Ms. Gadian’s damaging revelations come in the wake of a recent New York Times report citing Pentagon sources that US Defense Secretary Robert Gates “decided to keep an elite 600-troop counterinsurgency operation deployed in the Philippines.” The decision was made reportedly after Mr. Gates and Central Intelligence Agency (CIA) Director Panetta visited the Philippines last June as a prelude to the July 31 White House meeting of US President Obama and Mrs. Arroyo and the August visit of Adm. Timothy Keating, commander of American forces in the Pacific.

The NYT describes Special Operations Forces as “the most highly skilled in the military at capture-and-kill missions against insurgent and terrorist leaders. Within their ranks, Army Special Forces, known as the Green Berets, have for decades been training allied troops on their home soil and conducting counterinsurgency missions.” More specifically, the article cited senior officials saying that the SOF and CIA were “instrumental in successes by the Filipino armed forces in killing and capturing leaders of the militant (sic) group Abu Sayaff and the Moro Islamic Liberation Front …”

Lt. Gadian spoke of joint military meetings she attended where US officers conducted briefings including combat intelligence information on the ASG and MILF. This corroborates the boast of Pentagon officials regarding the critical US role in combat operations against the two groups, short of spelling out that US soldiers join actual combat missions.
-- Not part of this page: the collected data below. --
(* ===== verification/PyStr.v ===== *)
(** * Python string primitives

    The string methods [scrape.py] calls: [str.replace], [str.strip],
    [str.join], [str.split] (the last one only as the reference of the
    text-reconstruction specification) and [str.isspace], on Latin-1
    strings, with the lemmas the components share. *)

From S2P Require Import Prelude.
From Stdlib Require Import DecimalString DecimalPos DecimalZ.

Module PyStr.

(** [str.isspace] on one Latin-1 character: CPython's
    [_PyUnicode_IsWhitespace] below 256 is 0x09-0x0D, 0x1C-0x20, 0x85 and
    0xA0. *)
Definition is_space (c : ascii) : bool :=
  let n := nat_of_ascii c in
  ((9 <=? n) && (n <=? 13)) || ((28 <=? n) && (n <=? 32))
  || (n =? 133) || (n =? 160).

(** [s.startswith(pat)]. *)
Fixpoint starts_with (pat s : pystr) : bool :=
  match pat, s with
  | [], _ => true
  | p :: pat', c :: s' => bool_decide (p = c) && starts_with pat' s'
  | _ :: _, [] => false
  end.

(** CPython's [s.replace(pat, rep)] for a nonempty [pat]: scan left to
    right; where [pat] occurs, emit [rep] and resume after the occurrence
    ([skip] counts the characters of the occurrence still to drop). *)
Fixpoint replace_scan (pat rep : pystr) (skip : nat) (s : pystr) : pystr :=
  match s with
  | [] => []
  | c :: s' =>
      match skip with
      | S k => replace_scan pat rep k s'
      | 0 =>
          if starts_with pat s
          then rep ++ replace_scan pat rep (pred (length pat)) s'
          else c :: replace_scan pat rep 0 s'
      end
  end.

(** [s.replace(pat, rep)]; with an empty [pat] CPython inserts [rep]
    before every character and at the end. *)
Definition replace (pat rep s : pystr) : pystr :=
  match pat with
  | [] => rep ++ mjoin (map (fun c => c :: rep) s)
  | _ :: _ => replace_scan pat rep 0 s
  end.

(** [s.lstrip()], [s.rstrip()], [s.strip()] with no argument. *)
Fixpoint lstrip (s : pystr) : pystr :=
  match s with
  | [] => []
  | c :: s' => if is_space c then lstrip s' else s
  end.

Definition rstrip (s : pystr) : pystr := reverse (lstrip (reverse s)).

Definition strip (s : pystr) : pystr := rstrip (lstrip s).

(** [sep.join(l)]. *)
Fixpoint join (sep : pystr) (l : list pystr) : pystr :=
  match l with
  | [] => []
  | [x] => x
  | x :: l' => x ++ sep ++ join sep l'
  end.

(** [s.split(c)] with an explicit one-character separator: the pieces
    between the separators, [[""]] for the empty string. *)
Fixpoint split (c : ascii) (s : pystr) : list pystr :=
  match s with
  | [] => [[]]
  | x :: s' =>
      let ps := split c s' in
      if bool_decide (x = c) then [] :: ps
      else match ps with
           | p :: ps' => (x :: p) :: ps'
           | [] => [[x]]
           end
  end.

(** [str(n)] for a Python [int]: its decimal digits, after a minus sign
    when negative. *)
Definition str_int (n : Z) : pystr := lit (NilZero.string_of_int (Z.to_int n)).

(** Decimal digits. *)
Definition is_digit (c : ascii) : bool :=
  let n := nat_of_ascii c in (48 <=? n) && (n <=? 57).

Definition digit_char (k : Z) : ascii := ascii_of_nat (48 + Z.to_nat k).

Definition digit_val (c : ascii) : Z := Z.of_nat (nat_of_ascii c) - 48.

(** ** Lemmas *)

Lemma join_cons_cons sep x y l :
  join sep (x :: y :: l) = x ++ sep ++ join sep (y :: l).
Proof. reflexivity. Qed.

Lemma join_cons sep x l :
  l <> [] -> join sep (x :: l) = x ++ sep ++ join sep l.
Proof. destruct l; [congruence | reflexivity]. Qed.

Lemma join_app sep l1 l2 :
  l1 <> [] -> l2 <> [] ->
  join sep (l1 ++ l2) = join sep l1 ++ sep ++ join sep l2.
Proof.
  intros H1 H2. induction l1 as [|x [|y l1] IH]; [congruence| |].
  - change ([x] ++ l2) with (x :: l2). now apply join_cons.
  - change ((x :: y :: l1) ++ l2) with (x :: (y :: l1) ++ l2).
    rewrite join_cons by discriminate. rewrite IH by discriminate.
    rewrite join_cons_cons. now rewrite !app_assoc.
Qed.

Lemma split_not_nil c s : split c s <> [].
Proof.
  induction s as [|x s IH]; simpl; [discriminate|].
  case_bool_decide; [discriminate|]. destruct (split c s); [congruence|discriminate].
Qed.

Lemma starts_with_single c x s :
  starts_with [c] (x :: s) = bool_decide (c = x).
Proof. simpl. now rewrite andb_true_r. Qed.

(** A one-character [replace] is [join] over [split]. *)
Lemma replace_char_join_split c r s :
  replace [c] r s = join r (split c s).
Proof.
  unfold replace. induction s as [|x s IH]; [reflexivity|].
  cbn [replace_scan]. rewrite starts_with_single. simpl.
  pose proof (split_not_nil c s) as Hne.
  case_bool_decide as Hc; subst; rewrite IH; simpl.
  - rewrite bool_decide_true by reflexivity.
    destruct (split x s); [congruence|reflexivity].
  - rewrite bool_decide_false by congruence.
    destruct (split c s) as [|p [|q ps]]; [congruence|reflexivity|reflexivity].
Qed.

(** Deleting one character with [replace(c, "")] is a filter. *)
Lemma replace_char_delete c s :
  replace [c] [] s = filter (fun x => x <> c) s.
Proof.
  unfold replace. induction s as [|x s IH]; [reflexivity|].
  cbn [replace_scan]. rewrite starts_with_single, filter_cons.
  case_bool_decide; case_decide; subst; simpl; congruence.
Qed.

(** [replace_scan] copies a stretch that cannot start an occurrence. *)
Lemma replace_scan_app_l pat rep p s h :
  head pat = Some h -> h ∉ p ->
  replace_scan pat rep 0 (p ++ s) = p ++ replace_scan pat rep 0 s.
Proof.
  intros Hh Hp. destruct pat as [|h' pat]; [discriminate|]. injection Hh as ->.
  induction p as [|x p IH]; [reflexivity|].
  apply not_elem_of_cons in Hp as [Hx Hp].
  simpl. rewrite bool_decide_false by congruence. simpl. now rewrite IH.
Qed.

Lemma replace_scan_nil pat rep k : replace_scan pat rep k [] = [].
Proof. reflexivity. Qed.

Lemma replace_nonempty pat rep s : pat <> [] -> replace pat rep s = replace_scan pat rep 0 s.
Proof. destruct pat; [congruence|reflexivity]. Qed.

Lemma starts_with_app pat t : starts_with pat t = true <-> exists t', t = pat ++ t'.
Proof.
  revert t. induction pat as [|p pat IH]; intros [|c t]; simpl.
  - split; [exists []; reflexivity|reflexivity].
  - split; [exists (c :: t); reflexivity|reflexivity].
  - split; [discriminate|intros [? [=]]].
  - rewrite andb_true_iff, bool_decide_eq_true, IH. split.
    + intros [-> [t' ->]]. eauto.
    + intros [t' [= -> ->]]. eauto.
Qed.

(** The scan skips what the last occurrence covered. *)
Lemma replace_scan_skip pat rep y s :
  replace_scan pat rep (length y) (y ++ s) = replace_scan pat rep 0 s.
Proof. induction y; [reflexivity|exact IHy]. Qed.

(** A token [l y r] where [l] occurs only in front and [r] only at the
    end, scanned for a pattern of the same shape: it is replaced when it
    is the pattern and copied otherwise. *)
Lemma replace_scan_token pat rep x s l r yp y :
  pat = l :: yp ++ [r] -> x = l :: y ++ [r] -> l ∉ y -> l <> r -> r ∉ y -> r ∉ yp ->
  replace_scan pat rep 0 (x ++ s) =
  (if bool_decide (x = pat) then rep else x) ++ replace_scan pat rep 0 s.
Proof.
  intros Hp Hx Hly Hlr Hry Hryp. case_bool_decide as E.
  - assert (y = yp) as ->.
    { rewrite Hx, Hp in E. injection E as E. now apply app_inj_tail in E as [? _]. }
    subst x pat. cbn [app replace_scan].
    rewrite (proj2 (starts_with_app _ _)) by (exists s; reflexivity).
    replace (pred (length (l :: yp ++ [r]))) with (length (yp ++ [r])) by reflexivity.
    rewrite replace_scan_skip. reflexivity.
  - subst x. cbn [app replace_scan].
    destruct (starts_with pat _) eqn:Es.
    + exfalso. apply starts_with_app in Es as [t' Ht']. rewrite Hp in Ht'.
      injection Ht' as Ht'. rewrite <- !app_assoc in Ht'.
      destruct (sep_unique r y yp s t') as [-> _]; auto.
    + cbn. f_equal. apply (replace_scan_app_l _ _ _ _ l); [now rewrite Hp|].
      rewrite elem_of_app, list_elem_of_singleton. intros [|]; congruence.
Qed.

Lemma forallb_reverse {A} (f : A -> bool) (l : list A) :
  forallb f (reverse l) = forallb f l.
Proof.
  apply Bool.eq_true_iff_eq. rewrite !forallb_forall.
  setoid_rewrite <- list_elem_of_In. setoid_rewrite elem_of_reverse. reflexivity.
Qed.

Lemma lstrip_app_space p s :
  forallb is_space p = true -> lstrip (p ++ s) = lstrip s.
Proof.
  induction p as [|x p IH]; simpl; [reflexivity|].
  intros [-> Hp]%andb_prop. auto.
Qed.

Lemma lstrip_app_nonspace p s :
  forallb is_space p = false -> lstrip (p ++ s) = lstrip p ++ s.
Proof.
  induction p as [|x p IH]; simpl; [discriminate|].
  destruct (is_space x); simpl; auto.
Qed.

Lemma rstrip_app_space p s :
  forallb is_space s = true -> rstrip (p ++ s) = rstrip p.
Proof.
  intros H. unfold rstrip. rewrite reverse_app, lstrip_app_space; [reflexivity|].
  now rewrite forallb_reverse.
Qed.

Lemma rstrip_app_nonspace p s :
  forallb is_space s = false -> rstrip (p ++ s) = p ++ rstrip s.
Proof.
  intros H. unfold rstrip. rewrite reverse_app, lstrip_app_nonspace.
  - now rewrite reverse_app, reverse_involutive.
  - now rewrite forallb_reverse.
Qed.

Lemma lstrip_idem s : lstrip (lstrip s) = lstrip s.
Proof. induction s as [|c s IH]; simpl; [reflexivity|]. destruct (is_space c) eqn:E; simpl; now rewrite ?E. Qed.

Lemma rstrip_idem s : rstrip (rstrip s) = rstrip s.
Proof. unfold rstrip. now rewrite reverse_involutive, lstrip_idem. Qed.

Lemma lstrip_all_space s : forallb is_space s = true -> lstrip s = [].
Proof. intros H. rewrite <- (app_nil_r s), lstrip_app_space by exact H. reflexivity. Qed.

Lemma rstrip_cons c s :
  rstrip (c :: s) =
  if forallb is_space s then (if is_space c then [] else [c]) else c :: rstrip s.
Proof.
  change (c :: s) with ([c] ++ s). destruct (forallb is_space s) eqn:E.
  - rewrite rstrip_app_space by exact E. unfold rstrip. simpl. now destruct (is_space c).
  - now rewrite rstrip_app_nonspace by exact E.
Qed.

Lemma lstrip_rstrip s : lstrip (rstrip s) = rstrip (lstrip s).
Proof.
  induction s as [|c s IH]; [reflexivity|].
  rewrite rstrip_cons. cbn [lstrip]. destruct (is_space c) eqn:Ec.
  - destruct (forallb is_space s) eqn:Es; simpl.
    + now rewrite lstrip_all_space.
    + now rewrite Ec.
  - rewrite rstrip_cons, Ec. destruct (forallb is_space s); simpl; now rewrite Ec.
Qed.

(** [strip] is idempotent: a stripped string has no white space at its ends. *)
(** A text that begins and ends with non-space characters is its own strip. *)
Lemma strip_bracketed x y s :
  is_space x = false -> is_space y = false -> strip (x :: s ++ [y]) = x :: s ++ [y].
Proof.
  intros Hx Hy. unfold strip. cbn [lstrip]. rewrite Hx, app_comm_cons.
  rewrite rstrip_app_nonspace by (cbn; now rewrite Hy). unfold rstrip. cbn. now rewrite Hy.
Qed.

Lemma strip_idem s : strip (strip s) = strip s.
Proof. unfold strip. now rewrite (lstrip_rstrip (lstrip s)), rstrip_idem, lstrip_idem. Qed.

(** What the strips keep is a part of the string. *)
Section Keep.
Variable P : ascii -> Prop.

Lemma lstrip_Forall s : Forall P s -> Forall P (lstrip s).
Proof.
  induction s as [|x s IH]; simpl; [auto|].
  intros Hs. destruct (is_space x); [|exact Hs]. apply IH. now inversion Hs.
Qed.

Lemma rstrip_Forall s : Forall P s -> Forall P (rstrip s).
Proof.
  intros Hs. unfold rstrip. apply Forall_reverse, lstrip_Forall, Forall_reverse, Hs.
Qed.

(** The pieces of a [split] are free of the separator and keep every
    property of the characters of the string. *)
Lemma split_Forall c s :
  Forall P s -> Forall (Forall (fun x => P x /\ x <> c)) (split c s).
Proof.
  induction s as [|x s IH]; simpl; intros Hs; [repeat constructor|].
  apply Forall_cons in Hs as [Hx Hs]. specialize (IH Hs).
  case_bool_decide; [constructor; auto|].
  destruct (split c s) as [|p ps]; [repeat constructor; auto|].
  apply Forall_cons in IH as [Hp Hps]. constructor; [constructor|]; auto.
Qed.

End Keep.

(** [str(n)] is injective: distinct integers print differently. *)
Lemma str_int_inj n m : str_int n = str_int m -> n = m.
Proof.
  unfold str_int, lit. intros H.
  apply (f_equal String.string_of_list_ascii) in H. rewrite !String.string_of_list_ascii_of_string in H.
  assert (Hisi : forall k, NilZero.int_of_string (NilZero.string_of_int (Z.to_int k)) = Some (Z.to_int k)).
  { intros [|p|p]; apply NilZero.isi; cbn [Z.to_int]; try discriminate;
      intros [= Hp]; pose proof (DecimalPos.Unsigned.of_to p) as E; rewrite Hp in E; discriminate. }
  apply DecimalZ.to_int_inj. apply (f_equal NilZero.int_of_string) in H. rewrite !Hisi in H. congruence.
Qed.

(** [sep.join(s.split(sep))] gives [s] back. *)
Lemma join_split c s : join [c] (split c s) = s.
Proof.
  rewrite <- replace_char_join_split. unfold replace. induction s as [|x s IH]; [reflexivity|].
  cbn [replace_scan]. rewrite starts_with_single. case_bool_decide as Hc; cbn; rewrite IH; [now subst|reflexivity].
Qed.

(** [str(n)] is made of digits and a minus sign. *)
Lemma str_int_chars n : Forall (fun c => is_digit c = true \/ c = "-"%char) (str_int n).
Proof.
  assert (Hu : forall d, Forall (fun c => is_digit c = true \/ c = "-"%char)
                           (lit (NilEmpty.string_of_uint d))).
  { induction d; cbn; constructor; auto. }
  unfold str_int, NilZero.string_of_int, NilZero.string_of_uint.
  destruct (Z.to_int n) as [d|d]; [|constructor; [now right|]]; destruct d; try apply Hu;
    repeat constructor; now left.
Qed.

End PyStr.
Lt. Gadian testified to persistent reports she had received that US soldiers were “embedded” in AFP combat units. These soldiers, she stressed, are invariably elite members of the US Special Operations Command, the same forces described by the NYT article.

Ms. Gadian also confirmed that the US forces often plan and undertake various operations without the knowledge of their Philippine counterparts, including the Filipino overall commander under which they are supposedly operating. This is patently unconstitutional and violates even the Visiting Forces Agreement (VFA) and other US-RP military agreements.
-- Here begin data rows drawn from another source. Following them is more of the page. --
(* ===== verification/Text.v ===== *)
(** * Text reconstruction ([parse_review], lines 55-68 and 95)

    The code flattens each content block with XPath [string(.)] after
    having put a ['\r'] marker around every [<i>] span of the markup
    (line 56, modelled in [Review.v]); then, per block, it deletes
    ['\xa0'] and ['\n'], turns each ['\r'] into a blank line and strips
    the result (line 66); it joins the blocks with a blank line and
    replaces ["\n\n\n\n"] by ["\n\n"] (lines 64-68).

    The reference model works on paragraphs: a block is the list of the
    pieces between its markers, stripped at the block's two ends; the
    article is the concatenation of the blocks' paragraphs where the
    collapse removes some empty paragraphs.  The main theorem says the
    string surgery renders exactly that paragraph list.  From it follow
    the body of clean blocks, and the two divergences from the spec's
    section 8: an emphasis span splits its block into three paragraphs
    ([article_copy_emphasis]), and [n] blocks that clean to nothing
    leave [1 + n / 2] blank-line breaks ([article_copy_blank_run]). *)

From S2P Require Import Prelude PyStr.
From Stdlib Require Import FunInd Recdef.
Import PyStr.

Module Text.

Definition nn : pystr := [nl; nl].
Definition nnnn : pystr := [nl; nl; nl; nl].

(** ** The code *)

(** Line 66: [s.replace('\xa0', '').replace('\n', '').replace('\r', '\n\n').strip()]. *)
Definition clean_section (s : pystr) : pystr :=
  strip (replace [cr] nn (replace [nl] [] (replace [nbsp] [] s))).

(** Lines 64-68: join the cleaned blocks with a blank line, then
    [.replace("\n\n\n\n", "\n\n")]. *)
Definition article_copy (article_sections : list pystr) : pystr :=
  replace nnnn nn (join nn (map clean_section article_sections)).

(** Line 95: [f"<b>{article_title}</b>\n\n{article_copy}"]. *)
Definition review_text (article_title copy : pystr) : pystr :=
  lit "<b>" ++ article_title ++ lit "</b>" ++ nn ++ copy.

(** ** The paragraph model *)

(** The characters the first two deletions remove. *)
Definition scrub (s : pystr) : pystr :=
  filter (fun c => c <> nl) (filter (fun c => c <> nbsp) s).

Definition all_space (p : pystr) : bool := forallb is_space p.

(** [strip] at the level of paragraphs: leading (trailing) paragraphs made
    of white space only disappear, with their breaks; the first (last)
    remaining one is stripped on its outer side. *)
Fixpoint lstrip_pars (ps : list pystr) : list pystr :=
  match ps with
  | [] => []
  | [p] => [lstrip p]
  | p :: ps' => if all_space p then lstrip_pars ps' else lstrip p :: ps'
  end.

Fixpoint rstrip_pars (ps : list pystr) : list pystr :=
  match ps with
  | [] => []
  | [p] => [rstrip p]
  | p :: ps' => if forallb all_space ps' then [rstrip p] else p :: rstrip_pars ps'
  end.

(** The paragraphs of one block: the pieces between the ['\r'] markers. *)
Definition block_paragraphs (s : pystr) : list pystr :=
  rstrip_pars (lstrip_pars (split cr (scrub s))).

(** What ["\n\n\n\n" -> "\n\n"] does to a paragraph list: an empty
    paragraph between two others disappears, and the scan resumes after
    the next paragraph's break, so of a run of empty paragraphs every
    other one survives. *)
Function collapse (ps : list pystr) : list pystr :=
  match ps with
  | p :: [] :: ((_ :: _) as rest) => p :: collapse rest
  | p :: rest => p :: collapse rest
  | [] => []
  end.

Definition article_paragraphs (article_sections : list pystr) : list pystr :=
  collapse (concat (map block_paragraphs article_sections)).

(** A character the reconstructed text can hold: not a line break, not the
    marker, not a non-breaking space. *)
Definition plain (c : ascii) : Prop := c <> nl /\ c <> cr /\ c <> nbsp.

(** ** Lemmas: stripping paragraph lists *)

Lemma nn_space : forallb is_space nn = true.
Proof. reflexivity. Qed.

Lemma all_space_join ps : all_space (join nn ps) = forallb all_space ps.
Proof.
  induction ps as [|p [|q ps] IH]; [reflexivity|simpl; now rewrite andb_true_r|].
  rewrite join_cons_cons. unfold all_space in *. rewrite !forallb_app, IH.
  reflexivity.
Qed.

Lemma lstrip_join ps : lstrip (join nn ps) = join nn (lstrip_pars ps).
Proof.
  induction ps as [|p [|q ps] IH]; [reflexivity|reflexivity|].
  rewrite join_cons_cons. cbn [lstrip_pars].
  destruct (all_space p) eqn:Hp.
  - rewrite (lstrip_app_space p) by assumption.
    rewrite (lstrip_app_space nn) by reflexivity. exact IH.
  - rewrite lstrip_app_nonspace by assumption. reflexivity.
Qed.

Lemma lstrip_pars_not_nil ps : ps <> [] -> lstrip_pars ps <> [].
Proof.
  induction ps as [|p [|q ps] IH]; intros H; [congruence|discriminate|].
  cbn [lstrip_pars]. destruct (all_space p); [apply IH|]; discriminate.
Qed.

Lemma rstrip_pars_not_nil ps : ps <> [] -> rstrip_pars ps <> [].
Proof.
  destruct ps as [|p [|q ps]]; intros H; [congruence|discriminate|].
  cbn [rstrip_pars]. destruct (forallb _ _); discriminate.
Qed.

Lemma rstrip_join ps : rstrip (join nn ps) = join nn (rstrip_pars ps).
Proof.
  induction ps as [|p [|q ps] IH]; [reflexivity|reflexivity|].
  rewrite join_cons_cons.
  change (rstrip_pars (p :: q :: ps)) with
    (if forallb all_space (q :: ps) then [rstrip p] else p :: rstrip_pars (q :: ps)).
  pose proof (all_space_join (q :: ps)) as Hj. unfold all_space in Hj.
  destruct (forallb all_space (q :: ps)) eqn:Hq.
  - rewrite rstrip_app_space; [reflexivity|]. now rewrite forallb_app, Hj.
  - rewrite rstrip_app_nonspace by (now rewrite forallb_app, Hj).
    rewrite rstrip_app_nonspace by (now rewrite Hj). rewrite IH.
    rewrite join_cons; [reflexivity|]. apply rstrip_pars_not_nil. discriminate.
Qed.

Lemma block_paragraphs_not_nil s : block_paragraphs s <> [].
Proof. apply rstrip_pars_not_nil, lstrip_pars_not_nil, split_not_nil. Qed.

(** Line 66 renders the block's paragraphs. *)
Lemma clean_section_paragraphs s : clean_section s = join nn (block_paragraphs s).
Proof.
  unfold clean_section, block_paragraphs, scrub, strip.
  rewrite !replace_char_delete, replace_char_join_split.
  now rewrite lstrip_join, rstrip_join.
Qed.

(** ** Lemmas: what the paragraphs contain *)

Section Paragraphs.
Variable P : ascii -> Prop.

Lemma lstrip_pars_Forall ps : Forall (Forall P) ps -> Forall (Forall P) (lstrip_pars ps).
Proof.
  induction ps as [|p [|q ps] IH]; intros H; [constructor| |].
  - inversion H; subst. constructor; [now apply lstrip_Forall|constructor].
  - inversion H; subst. cbn [lstrip_pars]. destruct (all_space p); [now apply IH|].
    constructor; [now apply lstrip_Forall|assumption].
Qed.

Lemma rstrip_pars_Forall ps : Forall (Forall P) ps -> Forall (Forall P) (rstrip_pars ps).
Proof.
  induction ps as [|p [|q ps] IH]; intros H; [constructor| |].
  - inversion H; subst. constructor; [now apply rstrip_Forall|constructor].
  - inversion H; subst. cbn [rstrip_pars]. destruct (forallb _ _).
    + constructor; [now apply rstrip_Forall|constructor].
    + constructor; [assumption|now apply IH].
Qed.

Lemma collapse_Forall (Q : pystr -> Prop) ps : Forall Q ps -> Forall Q (collapse ps).
Proof.
  functional induction (collapse ps); intros H; [| |constructor];
    repeat (apply Forall_cons in H as [? H]); constructor; auto.
Qed.

End Paragraphs.

Lemma scrub_Forall s : Forall (fun c => c <> nl /\ c <> nbsp) (scrub s).
Proof.
  apply Forall_forall. intros c. unfold scrub.
  rewrite !list_elem_of_filter. tauto.
Qed.

Lemma block_paragraphs_plain s : Forall (Forall plain) (block_paragraphs s).
Proof.
  apply rstrip_pars_Forall, lstrip_pars_Forall.
  eapply Forall_impl; [apply split_Forall, scrub_Forall|].
  intros p Hp. eapply Forall_impl; [exact Hp|]. unfold plain. tauto.
Qed.

(** ** Lemmas: the quadruple-break collapse *)

Lemma replace_nnnn_app_l p s : nl ∉ p -> replace nnnn nn (p ++ s) = p ++ replace nnnn nn s.
Proof. intros Hp. now apply (replace_scan_app_l nnnn nn p s nl). Qed.

Lemma replace_nnnn_plain p : nl ∉ p -> replace nnnn nn p = p.
Proof.
  intros Hp. rewrite <- (app_nil_r p) at 1.
  rewrite replace_nnnn_app_l by assumption. apply app_nil_r.
Qed.

Lemma replace_nnnn_skip y : replace nnnn nn (nnnn ++ y) = nn ++ replace nnnn nn y.
Proof. reflexivity. Qed.

Lemma replace_nnnn_pass z : head z <> Some nl -> replace nnnn nn (nn ++ z) = nn ++ replace nnnn nn z.
Proof.
  destruct z as [|x z]; [reflexivity|]. intros Hx. simpl in *.
  rewrite (bool_decide_false (nl = x)) by congruence. reflexivity.
Qed.

Lemma join_head sep q r : q <> [] -> head (join sep (q :: r)) = head q.
Proof. destruct q; [congruence|]. destruct r; reflexivity. Qed.

Lemma join_head_not_nl q r :
  Forall (fun p => nl ∉ p) (q :: r) ->
  match q :: r with [] :: _ :: _ => False | _ => True end ->
  head (join nn (q :: r)) <> Some nl.
Proof.
  intros Hq Hr. destruct q as [|x q].
  - destruct r; [discriminate|contradiction].
  - rewrite join_head by discriminate. simpl. intros [= ->].
    inversion Hq as [|? ? Hx]; subst. apply Hx. left.
Qed.

Lemma collapse_not_nil ps : ps <> [] -> collapse ps <> [].
Proof. functional induction (collapse ps); congruence. Qed.

(** [replace("\n\n\n\n", "\n\n")] on a text of line-free paragraphs
    renders their collapse. *)
Lemma replace_nnnn_join ps :
  Forall (fun p => nl ∉ p) ps -> replace nnnn nn (join nn ps) = join nn (collapse ps).
Proof.
  functional induction (collapse ps); intros H.
  - inversion H as [|? ? Hp H']; subst. inversion H'; subst.
    rewrite !join_cons_cons, replace_nnnn_app_l by assumption.
    change ([] ++ nn ++ join nn (_x :: _x0)) with (nn ++ join nn (_x :: _x0)).
    rewrite app_assoc, replace_nnnn_skip, IHl by assumption.
    rewrite join_cons; [reflexivity|]. now apply collapse_not_nil.
  - destruct rest as [|q r].
    { inversion H; subst. now apply replace_nnnn_plain. }
    pose proof (join_head_not_nl q r) as Hh.
    apply Forall_cons in H as [Hp H].
    rewrite join_cons_cons, replace_nnnn_app_l, replace_nnnn_pass, IHl by auto.
    rewrite join_cons; [reflexivity|]. apply collapse_not_nil. discriminate.
  - reflexivity.
Qed.

Lemma join_concat sep pss :
  Forall (fun ps => ps <> []) pss ->
  join sep (map (join sep) pss) = join sep (concat pss).
Proof.
  induction pss as [|ps [|qs pss] IH]; intros H; [reflexivity| |].
  - simpl. now rewrite app_nil_r.
  - inversion H as [|? ? Hps H']; subst. inversion H'; subst.
    rewrite map_cons, join_cons by discriminate. rewrite IH by assumption.
    change (concat (ps :: qs :: pss)) with (ps ++ concat (qs :: pss)).
    rewrite join_app; [reflexivity|assumption|].
    change (concat (qs :: pss)) with (qs ++ concat pss).
    destruct qs; [congruence|discriminate].
Qed.

Lemma collapse_id ps : Forall (fun p => p <> []) ps -> collapse ps = ps.
Proof.
  functional induction (collapse ps); intros H.
  - inversion H as [|? ? _ H']; inversion H'; congruence.
  - inversion H; subst. f_equal. auto.
  - reflexivity.
Qed.

Lemma scrub_plain s : Forall plain s -> scrub s = s.
Proof.
  induction s as [|c s IH]; intros H; [reflexivity|].
  apply Forall_cons in H as [(Hn & Hc & Hb) H]. unfold scrub in *.
  rewrite filter_cons, decide_True by assumption.
  rewrite filter_cons, decide_True by assumption. now rewrite IH.
Qed.

Lemma split_plain s : Forall plain s -> split cr s = [s].
Proof.
  induction s as [|c s IH]; intros H; [reflexivity|].
  apply Forall_cons in H as [(Hn & Hc & Hb) H]. simpl.
  rewrite bool_decide_false by assumption. now rewrite IH.
Qed.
Even the infrastructure projects carried out by US troops and the medical-dental missions they conduct are clearly for counter-insurgency purposes contrary to the usual government and US embassy press releases that these merely underscore and reinforce the continuing “good relations” between the two countries.
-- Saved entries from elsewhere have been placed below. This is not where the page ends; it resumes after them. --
(** A separator before an [<i>] element without attributes, and after
    every [<i>] element. *)
Definition around_i (t t' : node) : list node :=
  if is_i t then (if bool_decide (attr_of t = []) then [Text [cr]] else []) ++ [t'; Text [cr]]
  else [t'].

Fixpoint inject_tree (t : node) : node :=
  match t with
  | Text s => Text s
  | Elem tag a kids => Elem tag a (mjoin (map (fun k => around_i k (inject_tree k)) kids))
  end.

Definition inject_forest (ts : list node) : list node :=
  mjoin (map (fun k => around_i k (inject_tree k)) ts).

(** Tokens with well-formed names. *)
Definition tok_ok (tk : token) : bool :=
  match tk with
  | TOpen tag a => name_ok tag && forallb (fun kv => name_ok kv.1) a
  | TClose tag => name_ok tag
  | TText _ => true
  end.

(** The two patterns of line 56, as tokens render them. *)
Definition pat_open : pystr := lt_c :: lit "i" ++ [gt_c].
Definition pat_close : pystr := lt_c :: lit "/i" ++ [gt_c].

(** The edit of line 56 on tokens: a separator before ['<i>'], one after
    ['</i>']. *)
Definition mark_open (tk : token) : list token :=
  if bool_decide (render tk = pat_open) then [TText [cr]; tk] else [tk].

Definition mark_close (tk : token) : list token :=
  if bool_decide (render tk = pat_close) then [tk; TText [cr]] else [tk].

Definition mark (toks : list token) : list token :=
  mjoin (map mark_close (mjoin (map mark_open toks))).
Arguments mark : simpl never.

(** Characters that are not angle brackets. *)
Definition plain_c (c : ascii) : Prop := c <> lt_c /\ c <> gt_c.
Unnamed officials spoke of pressure on the Pentagon to shift the JSOTFP to Afghanistan or Iraq. This is a clear indication that US forces are overstretched and unable to simultaneously wage and quickly win wars in two global regions as envisioned in the US neoconservatives’ “Project New American Century” under Pres. George W. Bush . The decision to maintain the JSOTFP underscores both the strategic and tactical importance of maintaining US military presence in the Philippines and implies that the permanent US presence is both for local as well as global and regional reasons.